#### [EXERCISE]
Your answer should be one number, namely how many lines in the listing below include the word "returns".
━━━━━━━━
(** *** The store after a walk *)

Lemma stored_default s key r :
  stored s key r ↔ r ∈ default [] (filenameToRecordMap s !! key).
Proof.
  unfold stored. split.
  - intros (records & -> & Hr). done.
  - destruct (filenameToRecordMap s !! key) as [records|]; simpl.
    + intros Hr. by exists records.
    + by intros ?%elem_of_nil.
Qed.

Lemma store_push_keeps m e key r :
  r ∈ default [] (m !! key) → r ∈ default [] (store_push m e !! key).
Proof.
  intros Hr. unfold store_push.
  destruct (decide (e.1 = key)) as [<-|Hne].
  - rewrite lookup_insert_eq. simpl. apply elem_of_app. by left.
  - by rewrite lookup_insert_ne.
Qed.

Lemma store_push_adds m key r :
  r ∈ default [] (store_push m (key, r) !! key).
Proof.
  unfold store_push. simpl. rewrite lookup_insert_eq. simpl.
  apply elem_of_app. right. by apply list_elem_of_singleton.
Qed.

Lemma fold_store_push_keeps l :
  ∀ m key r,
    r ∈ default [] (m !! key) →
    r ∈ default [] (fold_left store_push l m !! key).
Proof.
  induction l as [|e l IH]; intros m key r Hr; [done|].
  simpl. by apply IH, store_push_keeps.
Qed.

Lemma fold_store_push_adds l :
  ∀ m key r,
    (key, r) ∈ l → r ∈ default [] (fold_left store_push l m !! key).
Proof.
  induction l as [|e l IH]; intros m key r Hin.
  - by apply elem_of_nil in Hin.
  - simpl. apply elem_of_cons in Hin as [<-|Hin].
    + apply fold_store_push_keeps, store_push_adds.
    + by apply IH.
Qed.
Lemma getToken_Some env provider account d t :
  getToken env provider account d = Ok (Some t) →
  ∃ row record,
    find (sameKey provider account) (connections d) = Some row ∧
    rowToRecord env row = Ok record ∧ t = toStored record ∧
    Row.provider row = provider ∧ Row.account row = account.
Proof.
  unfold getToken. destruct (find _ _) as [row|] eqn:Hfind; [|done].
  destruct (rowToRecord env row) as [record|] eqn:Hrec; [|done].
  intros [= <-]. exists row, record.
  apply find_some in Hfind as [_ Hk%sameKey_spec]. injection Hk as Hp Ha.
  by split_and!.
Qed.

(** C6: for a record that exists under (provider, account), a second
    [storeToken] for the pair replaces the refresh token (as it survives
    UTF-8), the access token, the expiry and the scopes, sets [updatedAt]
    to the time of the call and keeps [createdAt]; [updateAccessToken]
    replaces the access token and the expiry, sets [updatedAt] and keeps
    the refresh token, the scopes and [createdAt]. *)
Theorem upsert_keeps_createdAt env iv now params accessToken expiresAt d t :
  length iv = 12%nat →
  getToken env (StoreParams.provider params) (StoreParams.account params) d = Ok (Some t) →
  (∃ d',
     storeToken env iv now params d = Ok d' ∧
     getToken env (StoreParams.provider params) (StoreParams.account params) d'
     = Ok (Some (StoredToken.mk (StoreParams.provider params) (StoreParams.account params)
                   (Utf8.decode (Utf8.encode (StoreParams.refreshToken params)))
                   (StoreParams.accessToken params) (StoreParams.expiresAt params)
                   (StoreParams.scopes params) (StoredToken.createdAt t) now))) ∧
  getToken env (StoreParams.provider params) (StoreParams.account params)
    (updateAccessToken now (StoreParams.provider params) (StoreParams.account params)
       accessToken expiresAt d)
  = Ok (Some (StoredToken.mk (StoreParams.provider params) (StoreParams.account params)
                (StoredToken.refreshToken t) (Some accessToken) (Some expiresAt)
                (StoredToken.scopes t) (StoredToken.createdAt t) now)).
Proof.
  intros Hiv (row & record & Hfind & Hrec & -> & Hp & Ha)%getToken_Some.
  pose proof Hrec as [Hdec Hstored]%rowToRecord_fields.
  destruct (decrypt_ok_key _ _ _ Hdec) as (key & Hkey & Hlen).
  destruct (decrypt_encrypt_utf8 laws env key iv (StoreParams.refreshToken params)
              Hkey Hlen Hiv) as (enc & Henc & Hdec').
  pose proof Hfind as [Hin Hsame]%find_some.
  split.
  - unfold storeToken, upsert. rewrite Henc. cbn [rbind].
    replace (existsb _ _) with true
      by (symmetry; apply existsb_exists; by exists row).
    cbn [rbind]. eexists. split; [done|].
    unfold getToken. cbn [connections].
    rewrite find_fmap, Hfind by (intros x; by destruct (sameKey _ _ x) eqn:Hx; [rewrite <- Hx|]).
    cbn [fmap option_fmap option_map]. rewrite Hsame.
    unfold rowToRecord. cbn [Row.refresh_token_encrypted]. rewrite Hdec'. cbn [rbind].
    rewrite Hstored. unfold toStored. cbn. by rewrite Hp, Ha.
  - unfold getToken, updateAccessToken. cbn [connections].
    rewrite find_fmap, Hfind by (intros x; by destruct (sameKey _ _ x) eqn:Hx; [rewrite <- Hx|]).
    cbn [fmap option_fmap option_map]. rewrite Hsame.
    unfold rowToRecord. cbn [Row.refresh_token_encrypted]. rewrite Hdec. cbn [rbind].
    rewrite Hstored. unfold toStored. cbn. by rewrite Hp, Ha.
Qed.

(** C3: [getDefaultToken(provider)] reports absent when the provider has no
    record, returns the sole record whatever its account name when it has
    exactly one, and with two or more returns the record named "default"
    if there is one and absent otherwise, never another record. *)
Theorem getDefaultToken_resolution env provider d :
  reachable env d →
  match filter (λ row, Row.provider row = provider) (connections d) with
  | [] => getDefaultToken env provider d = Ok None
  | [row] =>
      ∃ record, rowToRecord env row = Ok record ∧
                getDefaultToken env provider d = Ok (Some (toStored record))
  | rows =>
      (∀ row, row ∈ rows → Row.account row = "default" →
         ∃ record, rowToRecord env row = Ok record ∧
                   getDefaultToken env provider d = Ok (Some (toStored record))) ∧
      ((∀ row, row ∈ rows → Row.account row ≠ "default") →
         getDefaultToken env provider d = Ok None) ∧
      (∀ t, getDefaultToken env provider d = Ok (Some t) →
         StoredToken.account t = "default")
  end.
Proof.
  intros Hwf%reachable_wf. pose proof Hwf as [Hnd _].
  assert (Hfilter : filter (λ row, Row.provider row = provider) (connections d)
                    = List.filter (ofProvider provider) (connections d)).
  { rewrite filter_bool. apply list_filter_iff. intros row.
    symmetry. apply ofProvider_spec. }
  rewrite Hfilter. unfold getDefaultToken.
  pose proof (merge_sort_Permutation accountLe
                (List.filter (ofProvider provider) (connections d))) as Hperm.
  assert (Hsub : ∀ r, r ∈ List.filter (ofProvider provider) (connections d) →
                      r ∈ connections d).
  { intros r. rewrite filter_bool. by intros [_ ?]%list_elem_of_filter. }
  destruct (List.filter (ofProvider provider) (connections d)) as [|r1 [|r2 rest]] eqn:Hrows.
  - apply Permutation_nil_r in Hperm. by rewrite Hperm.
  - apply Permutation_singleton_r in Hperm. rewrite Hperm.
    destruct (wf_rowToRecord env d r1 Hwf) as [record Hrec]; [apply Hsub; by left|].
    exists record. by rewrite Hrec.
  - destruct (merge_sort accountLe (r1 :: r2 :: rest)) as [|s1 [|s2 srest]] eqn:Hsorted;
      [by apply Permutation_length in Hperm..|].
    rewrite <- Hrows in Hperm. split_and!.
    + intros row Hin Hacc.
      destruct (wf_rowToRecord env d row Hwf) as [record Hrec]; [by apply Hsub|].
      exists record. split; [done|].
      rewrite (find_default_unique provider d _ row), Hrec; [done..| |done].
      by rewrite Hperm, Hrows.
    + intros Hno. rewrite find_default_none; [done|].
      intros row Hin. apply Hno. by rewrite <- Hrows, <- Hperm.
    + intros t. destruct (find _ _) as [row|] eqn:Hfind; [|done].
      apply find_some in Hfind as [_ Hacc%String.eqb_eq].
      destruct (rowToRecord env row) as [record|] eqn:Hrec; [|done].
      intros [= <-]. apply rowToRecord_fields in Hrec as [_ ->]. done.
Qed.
━━━━━━━━
#### [SOLVED PROBLEM]
2